_Supplied records_.
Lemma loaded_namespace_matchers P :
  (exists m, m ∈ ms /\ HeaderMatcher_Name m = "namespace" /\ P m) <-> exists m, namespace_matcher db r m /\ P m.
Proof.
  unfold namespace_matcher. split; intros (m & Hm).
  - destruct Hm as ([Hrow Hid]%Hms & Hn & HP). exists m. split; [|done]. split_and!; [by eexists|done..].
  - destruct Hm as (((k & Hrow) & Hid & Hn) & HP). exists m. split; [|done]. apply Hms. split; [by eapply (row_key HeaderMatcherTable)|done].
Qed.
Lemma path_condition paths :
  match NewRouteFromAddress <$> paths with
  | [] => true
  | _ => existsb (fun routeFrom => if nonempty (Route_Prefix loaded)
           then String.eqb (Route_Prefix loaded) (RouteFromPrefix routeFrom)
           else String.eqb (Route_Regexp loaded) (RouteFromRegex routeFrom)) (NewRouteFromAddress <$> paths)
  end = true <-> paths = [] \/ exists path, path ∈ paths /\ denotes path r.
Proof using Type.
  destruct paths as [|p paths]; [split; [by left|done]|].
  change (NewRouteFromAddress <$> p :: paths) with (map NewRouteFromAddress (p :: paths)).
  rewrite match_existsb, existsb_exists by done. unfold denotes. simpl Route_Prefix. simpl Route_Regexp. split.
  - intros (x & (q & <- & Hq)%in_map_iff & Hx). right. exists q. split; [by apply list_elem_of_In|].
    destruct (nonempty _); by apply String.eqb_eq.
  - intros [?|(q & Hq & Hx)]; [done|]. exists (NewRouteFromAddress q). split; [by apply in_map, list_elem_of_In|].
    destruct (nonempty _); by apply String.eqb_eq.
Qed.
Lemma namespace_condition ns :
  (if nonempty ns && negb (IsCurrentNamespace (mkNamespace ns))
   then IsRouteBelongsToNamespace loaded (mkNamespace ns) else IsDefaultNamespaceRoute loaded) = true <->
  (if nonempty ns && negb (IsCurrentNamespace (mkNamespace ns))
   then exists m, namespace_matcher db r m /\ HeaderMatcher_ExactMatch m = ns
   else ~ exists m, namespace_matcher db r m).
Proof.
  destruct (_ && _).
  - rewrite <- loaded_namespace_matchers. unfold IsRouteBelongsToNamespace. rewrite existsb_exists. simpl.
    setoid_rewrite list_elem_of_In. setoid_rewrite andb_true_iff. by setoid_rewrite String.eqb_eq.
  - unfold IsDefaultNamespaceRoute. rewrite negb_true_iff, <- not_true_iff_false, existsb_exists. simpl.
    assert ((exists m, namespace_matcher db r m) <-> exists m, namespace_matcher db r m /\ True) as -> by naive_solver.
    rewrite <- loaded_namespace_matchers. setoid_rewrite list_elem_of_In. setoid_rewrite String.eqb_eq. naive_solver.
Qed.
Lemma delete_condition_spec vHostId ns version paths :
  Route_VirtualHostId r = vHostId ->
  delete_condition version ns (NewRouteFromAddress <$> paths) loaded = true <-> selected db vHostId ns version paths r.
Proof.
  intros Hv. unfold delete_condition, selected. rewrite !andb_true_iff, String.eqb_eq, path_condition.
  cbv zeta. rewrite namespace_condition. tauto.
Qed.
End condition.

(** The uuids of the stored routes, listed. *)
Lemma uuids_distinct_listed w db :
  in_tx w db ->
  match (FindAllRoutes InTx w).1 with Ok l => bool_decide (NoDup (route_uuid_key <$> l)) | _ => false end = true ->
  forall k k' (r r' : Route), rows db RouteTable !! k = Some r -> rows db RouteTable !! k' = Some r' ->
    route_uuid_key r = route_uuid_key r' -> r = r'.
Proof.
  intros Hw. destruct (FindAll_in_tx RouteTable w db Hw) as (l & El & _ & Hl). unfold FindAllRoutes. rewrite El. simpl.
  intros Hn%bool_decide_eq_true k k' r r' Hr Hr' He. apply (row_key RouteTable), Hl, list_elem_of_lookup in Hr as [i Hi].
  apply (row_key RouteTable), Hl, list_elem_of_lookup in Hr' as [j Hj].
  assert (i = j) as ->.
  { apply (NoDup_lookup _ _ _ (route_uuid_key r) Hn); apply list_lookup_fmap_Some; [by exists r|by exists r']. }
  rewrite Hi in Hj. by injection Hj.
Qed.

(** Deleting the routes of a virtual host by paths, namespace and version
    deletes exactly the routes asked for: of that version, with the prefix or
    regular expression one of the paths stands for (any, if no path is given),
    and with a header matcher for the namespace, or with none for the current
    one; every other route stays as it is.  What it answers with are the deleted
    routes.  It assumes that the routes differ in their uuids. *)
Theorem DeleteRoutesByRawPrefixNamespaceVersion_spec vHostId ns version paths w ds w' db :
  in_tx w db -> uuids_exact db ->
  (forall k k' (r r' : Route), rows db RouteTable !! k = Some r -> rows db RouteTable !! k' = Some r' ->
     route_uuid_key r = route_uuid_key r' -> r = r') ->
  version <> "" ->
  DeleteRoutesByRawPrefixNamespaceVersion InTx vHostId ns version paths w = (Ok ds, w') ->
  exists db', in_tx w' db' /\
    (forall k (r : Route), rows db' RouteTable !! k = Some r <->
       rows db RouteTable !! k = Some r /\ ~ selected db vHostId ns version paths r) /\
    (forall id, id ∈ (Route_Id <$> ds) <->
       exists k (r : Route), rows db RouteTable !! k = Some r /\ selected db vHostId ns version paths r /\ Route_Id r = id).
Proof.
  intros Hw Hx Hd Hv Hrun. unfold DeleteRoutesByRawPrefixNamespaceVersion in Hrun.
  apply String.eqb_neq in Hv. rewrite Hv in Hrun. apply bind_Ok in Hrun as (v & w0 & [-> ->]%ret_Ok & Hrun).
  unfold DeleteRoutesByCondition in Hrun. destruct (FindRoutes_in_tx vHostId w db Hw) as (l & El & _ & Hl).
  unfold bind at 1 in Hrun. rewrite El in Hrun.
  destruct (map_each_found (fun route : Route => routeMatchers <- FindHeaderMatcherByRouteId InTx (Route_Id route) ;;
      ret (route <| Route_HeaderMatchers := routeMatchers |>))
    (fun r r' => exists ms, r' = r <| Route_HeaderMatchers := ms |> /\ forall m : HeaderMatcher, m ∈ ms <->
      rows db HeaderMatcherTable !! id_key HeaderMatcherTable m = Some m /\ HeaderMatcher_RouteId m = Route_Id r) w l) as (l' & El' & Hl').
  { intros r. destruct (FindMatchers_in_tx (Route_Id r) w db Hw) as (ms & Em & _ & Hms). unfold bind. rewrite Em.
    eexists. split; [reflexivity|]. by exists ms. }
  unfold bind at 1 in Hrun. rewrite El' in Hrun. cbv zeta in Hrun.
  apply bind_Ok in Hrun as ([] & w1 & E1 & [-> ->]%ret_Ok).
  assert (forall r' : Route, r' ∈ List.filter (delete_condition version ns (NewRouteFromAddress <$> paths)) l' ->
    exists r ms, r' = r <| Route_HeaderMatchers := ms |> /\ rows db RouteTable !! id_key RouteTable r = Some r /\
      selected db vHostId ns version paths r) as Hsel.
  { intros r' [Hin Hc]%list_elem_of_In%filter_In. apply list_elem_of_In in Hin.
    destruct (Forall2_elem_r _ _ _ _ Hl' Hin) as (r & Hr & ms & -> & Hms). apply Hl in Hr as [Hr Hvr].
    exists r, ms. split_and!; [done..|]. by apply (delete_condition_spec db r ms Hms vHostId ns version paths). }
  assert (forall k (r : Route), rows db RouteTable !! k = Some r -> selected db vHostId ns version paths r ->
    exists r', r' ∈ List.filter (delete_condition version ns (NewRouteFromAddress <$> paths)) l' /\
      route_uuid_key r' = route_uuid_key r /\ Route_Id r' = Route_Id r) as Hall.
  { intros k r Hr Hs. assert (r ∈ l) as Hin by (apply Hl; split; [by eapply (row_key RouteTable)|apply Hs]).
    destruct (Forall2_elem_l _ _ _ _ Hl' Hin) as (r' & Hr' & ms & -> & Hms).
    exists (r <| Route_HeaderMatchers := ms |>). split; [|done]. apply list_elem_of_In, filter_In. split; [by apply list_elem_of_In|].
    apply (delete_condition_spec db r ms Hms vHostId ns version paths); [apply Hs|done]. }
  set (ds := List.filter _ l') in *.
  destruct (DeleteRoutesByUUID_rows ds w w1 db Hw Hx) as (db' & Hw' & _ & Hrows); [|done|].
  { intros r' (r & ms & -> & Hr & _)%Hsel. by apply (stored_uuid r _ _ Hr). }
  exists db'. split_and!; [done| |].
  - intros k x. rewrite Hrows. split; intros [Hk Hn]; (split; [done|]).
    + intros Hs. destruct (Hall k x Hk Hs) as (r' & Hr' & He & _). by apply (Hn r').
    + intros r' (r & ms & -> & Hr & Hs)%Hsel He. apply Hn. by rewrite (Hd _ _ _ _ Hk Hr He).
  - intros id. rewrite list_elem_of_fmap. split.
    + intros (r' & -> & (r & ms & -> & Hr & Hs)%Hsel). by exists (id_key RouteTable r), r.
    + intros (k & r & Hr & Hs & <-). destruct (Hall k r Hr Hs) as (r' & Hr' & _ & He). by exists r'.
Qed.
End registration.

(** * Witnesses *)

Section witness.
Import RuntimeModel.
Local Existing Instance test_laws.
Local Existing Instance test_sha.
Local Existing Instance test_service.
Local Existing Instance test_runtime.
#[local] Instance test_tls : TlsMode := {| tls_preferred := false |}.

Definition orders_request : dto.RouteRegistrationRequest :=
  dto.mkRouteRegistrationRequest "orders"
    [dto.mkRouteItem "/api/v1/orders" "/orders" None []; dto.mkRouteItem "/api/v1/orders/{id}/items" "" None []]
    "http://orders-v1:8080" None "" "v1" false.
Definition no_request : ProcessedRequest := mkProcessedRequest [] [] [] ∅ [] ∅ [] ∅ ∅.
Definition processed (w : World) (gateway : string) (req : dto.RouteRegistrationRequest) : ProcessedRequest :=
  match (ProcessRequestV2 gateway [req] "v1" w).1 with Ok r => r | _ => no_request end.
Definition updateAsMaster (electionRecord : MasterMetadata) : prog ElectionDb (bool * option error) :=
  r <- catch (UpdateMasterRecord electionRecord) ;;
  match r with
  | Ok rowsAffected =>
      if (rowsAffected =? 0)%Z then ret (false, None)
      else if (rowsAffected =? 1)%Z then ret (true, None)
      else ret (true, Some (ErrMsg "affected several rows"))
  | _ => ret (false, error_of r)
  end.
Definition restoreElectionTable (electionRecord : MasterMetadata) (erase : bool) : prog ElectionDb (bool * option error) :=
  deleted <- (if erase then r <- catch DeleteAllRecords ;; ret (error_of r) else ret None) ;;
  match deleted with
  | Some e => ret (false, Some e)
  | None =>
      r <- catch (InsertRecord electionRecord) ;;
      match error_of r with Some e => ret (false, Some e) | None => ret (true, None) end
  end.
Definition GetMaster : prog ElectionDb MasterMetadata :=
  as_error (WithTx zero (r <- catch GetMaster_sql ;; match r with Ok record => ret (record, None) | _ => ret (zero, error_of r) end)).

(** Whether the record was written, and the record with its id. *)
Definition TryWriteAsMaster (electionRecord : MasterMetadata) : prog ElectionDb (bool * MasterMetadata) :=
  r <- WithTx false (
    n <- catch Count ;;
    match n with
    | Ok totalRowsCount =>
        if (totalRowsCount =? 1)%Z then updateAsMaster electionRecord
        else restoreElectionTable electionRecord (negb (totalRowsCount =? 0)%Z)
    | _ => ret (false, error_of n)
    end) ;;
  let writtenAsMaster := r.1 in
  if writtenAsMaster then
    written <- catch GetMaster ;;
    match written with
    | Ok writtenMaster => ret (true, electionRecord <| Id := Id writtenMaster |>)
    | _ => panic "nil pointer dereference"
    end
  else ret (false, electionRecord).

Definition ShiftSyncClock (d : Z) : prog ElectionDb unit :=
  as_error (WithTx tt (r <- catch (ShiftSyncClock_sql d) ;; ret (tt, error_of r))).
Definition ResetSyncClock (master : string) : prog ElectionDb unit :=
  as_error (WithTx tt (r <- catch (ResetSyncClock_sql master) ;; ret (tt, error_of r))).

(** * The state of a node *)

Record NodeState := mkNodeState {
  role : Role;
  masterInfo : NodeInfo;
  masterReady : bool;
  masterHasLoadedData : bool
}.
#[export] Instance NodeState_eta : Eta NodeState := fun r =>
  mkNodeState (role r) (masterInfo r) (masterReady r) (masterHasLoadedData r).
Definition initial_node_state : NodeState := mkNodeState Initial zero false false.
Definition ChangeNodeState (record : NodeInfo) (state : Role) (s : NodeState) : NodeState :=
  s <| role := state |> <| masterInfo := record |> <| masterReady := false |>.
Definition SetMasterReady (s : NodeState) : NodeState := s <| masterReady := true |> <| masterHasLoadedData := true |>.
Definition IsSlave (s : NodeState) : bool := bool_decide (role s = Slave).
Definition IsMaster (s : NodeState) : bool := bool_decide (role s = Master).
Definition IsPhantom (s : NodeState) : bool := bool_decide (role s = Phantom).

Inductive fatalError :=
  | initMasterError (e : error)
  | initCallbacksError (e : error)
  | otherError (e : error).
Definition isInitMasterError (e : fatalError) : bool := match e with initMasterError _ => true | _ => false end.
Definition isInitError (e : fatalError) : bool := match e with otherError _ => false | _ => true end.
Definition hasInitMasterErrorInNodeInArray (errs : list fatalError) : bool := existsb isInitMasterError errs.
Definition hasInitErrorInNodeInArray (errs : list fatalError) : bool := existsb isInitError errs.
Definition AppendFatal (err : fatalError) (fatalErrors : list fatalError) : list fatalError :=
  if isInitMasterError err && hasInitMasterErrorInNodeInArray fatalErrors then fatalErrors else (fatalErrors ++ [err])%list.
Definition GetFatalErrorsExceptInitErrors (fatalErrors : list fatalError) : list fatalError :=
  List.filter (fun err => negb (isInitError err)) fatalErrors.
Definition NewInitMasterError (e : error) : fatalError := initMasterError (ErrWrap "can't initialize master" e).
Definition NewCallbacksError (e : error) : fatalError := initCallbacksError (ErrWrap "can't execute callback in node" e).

_Work to complete_.
Extract from the listing above the lines between the line containing "route_uuid_key r' = route_uuid_key" and the line containing "Local Existing Instance test_service.", keeping both of those lines. Output nothing else.

_Response for this exercise_.
      route_uuid_key r' = route_uuid_key r /\ Route_Id r' = Route_Id r) as Hall.
  { intros k r Hr Hs. assert (r ∈ l) as Hin by (apply Hl; split; [by eapply (row_key RouteTable)|apply Hs]).
    destruct (Forall2_elem_l _ _ _ _ Hl' Hin) as (r' & Hr' & ms & -> & Hms).
    exists (r <| Route_HeaderMatchers := ms |>). split; [|done]. apply list_elem_of_In, filter_In. split; [by apply list_elem_of_In|].
    apply (delete_condition_spec db r ms Hms vHostId ns version paths); [apply Hs|done]. }
  set (ds := List.filter _ l') in *.
  destruct (DeleteRoutesByUUID_rows ds w w1 db Hw Hx) as (db' & Hw' & _ & Hrows); [|done|].
  { intros r' (r & ms & -> & Hr & _)%Hsel. by apply (stored_uuid r _ _ Hr). }
  exists db'. split_and!; [done| |].
  - intros k x. rewrite Hrows. split; intros [Hk Hn]; (split; [done|]).
    + intros Hs. destruct (Hall k x Hk Hs) as (r' & Hr' & He & _). by apply (Hn r').
    + intros r' (r & ms & -> & Hr & Hs)%Hsel He. apply Hn. by rewrite (Hd _ _ _ _ Hk Hr He).
  - intros id. rewrite list_elem_of_fmap. split.
    + intros (r' & -> & (r & ms & -> & Hr & Hs)%Hsel). by exists (id_key RouteTable r), r.
    + intros (k & r & Hr & Hs & <-). destruct (Hall k r Hr Hs) as (r' & Hr' & _ & He). by exists r'.
Qed.
End registration.

(** * Witnesses *)

Section witness.
Import RuntimeModel.
Local Existing Instance test_laws.
Local Existing Instance test_sha.
Local Existing Instance test_service.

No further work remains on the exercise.